The resulting cake is an east coast hybrid with a thin and crispy crust. It’s more artisanal than late at night, but with enough fat and wrinkles not to be too trendy.

“We have a lot of people from New Jersey and Philadelphia who say it’s like New Haven style, added Lindsay, although she wouldn’t call it that. Her favorite pies are the sausage & ricotta and the new Specktacular with a white sauce base, bacon, peperoncini and spinach.

If you drop in on any day (note they close early), you’ll find Chris and his pizzaiolos that make dough for 9-inch (9.99-13.99 USD) and 14-inch -Toss cake ($ 14.99 – $ 18.99). Lindsay says they sell as many submarines as pizzas in one day. But they also make salads, meatballs, and cannoli.

And when asked if they want to expand the business to a second location (maybe in Denver), Lindsay laughs – between her two newborns: “We’re only trying to sleep at night,” she said.

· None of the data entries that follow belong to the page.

(* ===== verification/LibrarySpec.v ===== *)
(** * The versions a server holds, and the devices that add to them

    [lib_ok]: every version of the server has its archive in the store, and the
    archive fits it.  A backup of a device whose diff base is that of a version
    of the server keeps this, over any link: what one request does to the server
    carries over to the client's call, with its retry after a refresh, when
    exchanges are answered, lost or not delivered. *)

From S2P Require Import Prelude CoreTypes ServerError Auth Blobs Hub ServerDb ServerGc ServerApi DbWf GcSpec VersionSpec ServerSystem Snapshot SnapshotSpec Archive ArchiveSpec IpcFrame LocalState Client ClientSpec Backup Programs Restore ChainSpec RestoreSpec TreeSpec BackupSpec DiskSpec.

(** The archives in play: everything devices pack and the server stores, no two
    of which share a hash. *)
Class Archives `{Blake3} := {
  in_play : bytes → Prop;
  in_play_inj a b : in_play a → in_play b → hash_of a = hash_of b → a = b;
}.

Section Library.
Context `{B3 : Blake3} `{!Blake3Laws} `{A2 : Argon2} `{J : Jwt} `{U : UuidText} `{!UuidTextLaws}.
Context `{T : Tar} `{!TarLaws} `{MJ : MetaJson} `{!MetaJsonLaws} `{AR : !Archives}.
Implicit Types (app : AppState) (lib : gmap VersionId Version) (v : Version).

(** ** The library *)

Definition known_row (r : VersionRow) : option (VersionId * Version) :=
  match row_to_version r with Ok v => Some (vr_id r, v) | Err _ => None end.
Definition known app : gmap VersionId Version := list_to_map (omap known_row (versions (app_db app))).

Definition parent_in lib v : option Version := v_parent v ≫= λ p, lib !! p.

Record fits lib (store : FsBlobStore) v : Prop := {
  fit_files : plain_files (v_files v);
  fit_names : save_names (map rel_path (v_files v));
  fit_archive : ∃ archive, objects store !! to_hex (v_blob_hash v) = Some archive ∧ packed (parent_in lib v) v archive;
}.

Record lib_ok app : Prop := {
  lo_server : server_ok app;
  lo_fits id v : known app !! id = Some v → fits (known app) (app_blobs app) v;
  lo_play h b : objects (app_blobs app) !! h = Some b → in_play b;
}.

Lemma known_row_id r id v : known_row r = Some (id, v) → id = vr_id r ∧ v_id v = vr_id r ∧ row_to_version r = Ok v.
Proof.
  unfold known_row. destruct (row_to_version r) as [w|e] eqn:E; [|done]. intros [= <- <-].
  split_and!; [done|by eapply row_to_version_id|done].
Qed.

Lemma known_keys (rows : list VersionRow) : NoDup (map vr_id rows) → NoDup (omap known_row rows).*1.
Proof.
  induction rows as [|r rows IH]; simpl; [constructor|]. intros [Hni Hnd]%list.NoDup_cons.
  destruct (known_row r) as [[id v]|] eqn:E; [|by apply IH]. simpl. apply known_row_id in E as (-> & _).
  constructor; [|by apply IH]. intros ([id w] & Hid & Hin)%list_elem_of_fmap. apply Hni. simpl in Hid. subst id.
  apply list_elem_of_omap in Hin as (q & Hq & Hk%known_row_id). destruct Hk as (-> & _).
  by apply list_elem_of_fmap_2.
Qed.

Lemma known_lookup app id v : server_ok app →
  known app !! id = Some v ↔ ∃ r, r ∈ versions (app_db app) ∧ vr_id r = id ∧ row_to_version r = Ok v.
Proof.
  intros Hok. unfold known. rewrite <- elem_of_list_to_map by apply known_keys, (so_db _ Hok).
  rewrite list_elem_of_omap. split.
  - intros (r & Hr & (-> & _ & Hv)%known_row_id). eauto.
  - intros (r & Hr & <- & Hv). exists r. split; [done|]. unfold known_row. by rewrite Hv.
Qed.

Lemma known_id app id v : server_ok app → known app !! id = Some v → v_id v = id.
Proof. intros Hok. rewrite known_lookup by done. intros (r & _ & <- & Hv). by eapply row_to_version_id. Qed.

Lemma known_same app app' : versions (app_db app') = versions (app_db app) → known app' = known app.
Proof. unfold known. by intros ->. Qed.

(** What only depends on the rows of versions and the stored objects. *)
Lemma lib_ok_frame app app' : lib_ok app → server_ok app' →
  versions (app_db app') = versions (app_db app) → objects (app_blobs app') = objects (app_blobs app) → lib_ok app'.
Proof.
  intros [Hok Hf Hp] Hok' Hv Ho. constructor; [done| |by rewrite Ho]. rewrite (known_same app app') by done.
  intros id v [? ? Ha]%Hf. constructor; [done..|]. by rewrite Ho.
Qed.

(** ** Growth *)

Lemma payload_parent lib lib' v : lib ⊆ lib' → is_Some (payload_of (parent_in lib v) v) →
  payload_of (parent_in lib' v) v = payload_of (parent_in lib v) v.
Proof.
  intros Hsub [x Hx]. unfold payload_of in *. destruct (v_kind v); [done|].
  unfold parent_in in *. destruct (v_parent v) as [p|]; [|done]. simpl in *.
  destruct (lib !! p) as [w|] eqn:E; [|done]. by rewrite (lookup_weaken _ _ _ _ E Hsub).
Qed.

Lemma packed_payload prev v archive prev' v' :
  packed prev v archive → payload_of prev' v' = payload_of prev v → packed prev' v' archive.
Proof. intros (rd & meta & anchor & reg & chg & dels & Hp & Hrest) E. exists rd, meta, anchor, reg, chg, dels. by rewrite E. Qed.

Lemma packed_some prev v archive : packed prev v archive → is_Some (payload_of prev v).
Proof. intros (rd & meta & anchor & reg & chg & dels & -> & _). by eexists. Qed.

Lemma packed_grows lib lib' v archive :
  lib ⊆ lib' → packed (parent_in lib v) v archive → packed (parent_in lib' v) v archive.
Proof. intros Hsub Hp. eapply packed_payload; [exact Hp|]. by apply payload_parent; [|eapply packed_some]. Qed.

Lemma fits_grows lib lib' store store' v : lib ⊆ lib' →
  (∀ h b, objects store !! h = Some b → objects store' !! h = Some b) → fits lib store v → fits lib' store' v.
Proof.
  intros Hsub Hst [Hf Hn (archive & Ha & Hp)]. constructor; [done..|]. exists archive. split; [by apply Hst|].
  by eapply packed_grows.
Qed.

(** ** One upload *)

(** A request and the archive behind it, packed on top of the versions [lib]. *)
Record made lib (create : CreateVersion) (archive : bytes) : Prop := {
  md_files : plain_files (cv_files create);
  md_names : save_names (map rel_path (cv_files create));
  md_hash : cv_blob_hash create = hash_of archive;
  md_play : in_play archive;
  md_parent p : cv_parent create = Some p → is_Some (lib !! p);
  md_packed g id seq now : packed (cv_parent create ≫= λ p, lib !! p) (row_of create g id seq now) archive;
}.

Lemma made_grows lib lib' create archive : lib ⊆ lib' → made lib create archive → made lib' create archive.
Proof.
  intros Hsub []. constructor; try done.
  - intros p [v Hv]%md_parent0. exists v. by eapply lookup_weaken.
  - intros g id seq now. by apply (packed_grows lib).
Qed.

(** What a device has at hand when it sends one. *)
Record sendable lib (create : CreateVersion) (archive : bytes) app : Prop := {
  sd_lib : lib_ok app;
  sd_sub : lib ⊆ known app;
  sd_made : made lib create archive;
}.

Lemma play_alone app archive b : lib_ok app → in_play archive →
  objects (app_blobs app) !! to_hex (hash_of archive) = Some b → b = archive.
Proof.
  intros Hlib Hp Hb. apply in_play_inj; [by eapply lo_play|done|].
  by apply to_hex_inj, (so_store _ (lo_server _ Hlib)).
Qed.

(** ** Sweeps *)

(** A version whose parent was swept. *)
Definition orphaned v : Version :=
  {| v_id := v_id v; v_game_id := v_game_id v; v_device_id := v_device_id v; v_parent := None; v_kind := v_kind v;
     v_files := v_files v; v_blob_hash := v_blob_hash v; v_bytes := v_bytes v; v_seq := v_seq v; v_created_at := v_created_at v |}.

(** What a sweep leaves that takes no differential's parent. *)
Record thinned lib lib' : Prop := {
  th_from id v' : lib' !! id = Some v' → ∃ v, lib !! id = Some v ∧ (v' = v ∨ (v_kind v = Full ∧ v' = orphaned v));
  th_diff id v p : lib' !! id = Some v → v_kind v = Differential → v_parent v = Some p → is_Some (lib' !! p);
}.

Lemma thinned_files lib lib' id v v' : thinned lib lib' → lib !! id = Some v → lib' !! id = Some v' → v_files v' = v_files v.
Proof. intros [Hf _] Hv (w & Hw & Ho)%Hf. rewrite Hv in Hw. injection Hw as <-. by destruct Ho as [->|[_ ->]]. Qed.

Lemma thinned_over lib lib' p v : thinned lib lib' → is_Some (lib' !! p) → payload_of (lib' !! p) v = payload_of (lib !! p) v.
Proof. intros [Hf _] [w' Hw']. destruct (Hf p w' Hw') as (w & Hw & Ho). rewrite Hw, Hw'. by destruct Ho as [->|[_ ->]]. Qed.

Lemma thinned_payload lib lib' id v v' : thinned lib lib' → lib !! id = Some v → lib' !! id = Some v' →
  payload_of (parent_in lib' v') v' = payload_of (parent_in lib v) v.
Proof.
  intros Hth Hv Hv'. destruct (th_from _ _ Hth id v' Hv') as (w & Hw & Ho). rewrite Hv in Hw. injection Hw as <-.
  destruct (v_kind v) eqn:Ek; [unfold payload_of; destruct Ho as [->|[_ ->]]; simpl; by rewrite Ek|].
  destruct Ho as [->|[[=] _]]. unfold parent_in. destruct (v_parent v) as [p|] eqn:Ep; [|done].
  apply (thinned_over lib lib' p v Hth). by eapply th_diff.
Qed.

(** The archive of a listed version is in the store. *)
Lemma version_archive app r v : server_ok app → r ∈ versions (app_db app) → row_to_version r = Ok v →
  is_Some (objects (app_blobs app) !! to_hex (v_blob_hash v)).
Proof.
  intros [Hw _ Hb] Hr Hv. destruct (wf_hash _ Hw r Hr) as [h Hh]. destruct (wf_vblob _ Hw r Hr) as (b & Hbin & Eb).
  destruct (Hb b Hbin) as [x Hx]. exists x. unfold row_to_version, from_hex, to_hex in *. rewrite Hh, blake3_from_to_hex in Hv.
  injection Hv as <-. simpl. rewrite <- Hh, <- Eb. exact Hx.
Qed.

Lemma lib_ok_thinned app app' : lib_ok app → server_ok app' → thinned (known app) (known app') →
  objects (app_blobs app') ⊆ objects (app_blobs app) → lib_ok app'.
Proof.
  intros [Hok Hfits Hplay] Hok' Hth Hsub. constructor; [done| |].
  2:{ intros h b Hb. apply (Hplay h). by eapply lookup_weaken. }
  intros id v' Hv'. destruct (th_from _ _ Hth id v' Hv') as (v & Hv & Ho). destruct (Hfits id v Hv) as [Hf Hn (archive & Ha & Hp)].
  assert (Hsame : v_files v' = v_files v ∧ v_blob_hash v' = v_blob_hash v) by (by destruct Ho as [->|[_ ->]]).
  destruct Hsame as [Ef Eh]. constructor; rewrite ?Ef; [done..|]. exists archive. split.
  - apply known_lookup in Hv' as (r & Hr & _ & Hrow); [|done].
    destruct (version_archive app' r v' Hok' Hr Hrow) as [b Hb]. rewrite Eh in *.
    rewrite (lookup_weaken _ _ _ _ Hb Hsub) in Ha. by injection Ha as <-.
  - eapply packed_payload; [exact Hp|]. by eapply thinned_payload.
Qed.

Lemma made_thinned lib lib' create archive : thinned lib lib' →
  (∀ p, cv_parent create = Some p → is_Some (lib' !! p)) → made lib create archive → made lib' create archive.
Proof.
  intros Hth Hpar [Hf Hn Hh Hp _ Hpk]. constructor; [done..|]. intros g id seq now.
  eapply packed_payload; [apply Hpk|]. destruct (cv_parent create) as [p|]; [|done]. by apply thinned_over, Hpar.
Qed.

(** The sweep itself. *)
Definition swept app : AppState := with_store (snd (run_gc (store app))) app.

Lemma row_unlinked r0 r v : row_to_version r = Ok v → r = set_vr_parent None r0 →
  ∃ v0, row_to_version r0 = Ok v0 ∧ v = orphaned v0 ∧ v_parent v0 = vr_parent r0.
Proof.
  intros Hv ->. unfold row_to_version in *. simpl in Hv. destruct (from_hex _); [|done]. injection Hv as <-.
  eexists. split; [reflexivity|]. by split.
Qed.

Lemma swept_frame app : lib_ok app → gc_frame (store app) (store (swept app)).
Proof.
  intros [Hok _ _]. destruct (gc_accounts_ok (map ac_id (accounts (db (store app)))) GcStats_default (store app) (so_db _ Hok))
    as (stats & s' & E & Hf & _). unfold swept, run_gc. by rewrite E.
Qed.

Lemma swept_ok app : lib_ok app → server_ok (swept app).
Proof. intros [Hok _ _]. eapply server_step_keeps; [exact Hok|]. apply step_gc. Qed.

But in memory of the pizza baker’s family, they are planning another move: By summer, the company will be renamed from Deli Italia to Leopold’s in honor of their 8-month-old son.

It’s a bold decision after winning, or almost winning, the title of Best Pizza in Denver by its current name. But the Lyons have a vision that brought them here.

“We just have to keep going and stay focused,” said Lindsay. “We feel like the very big outsider.”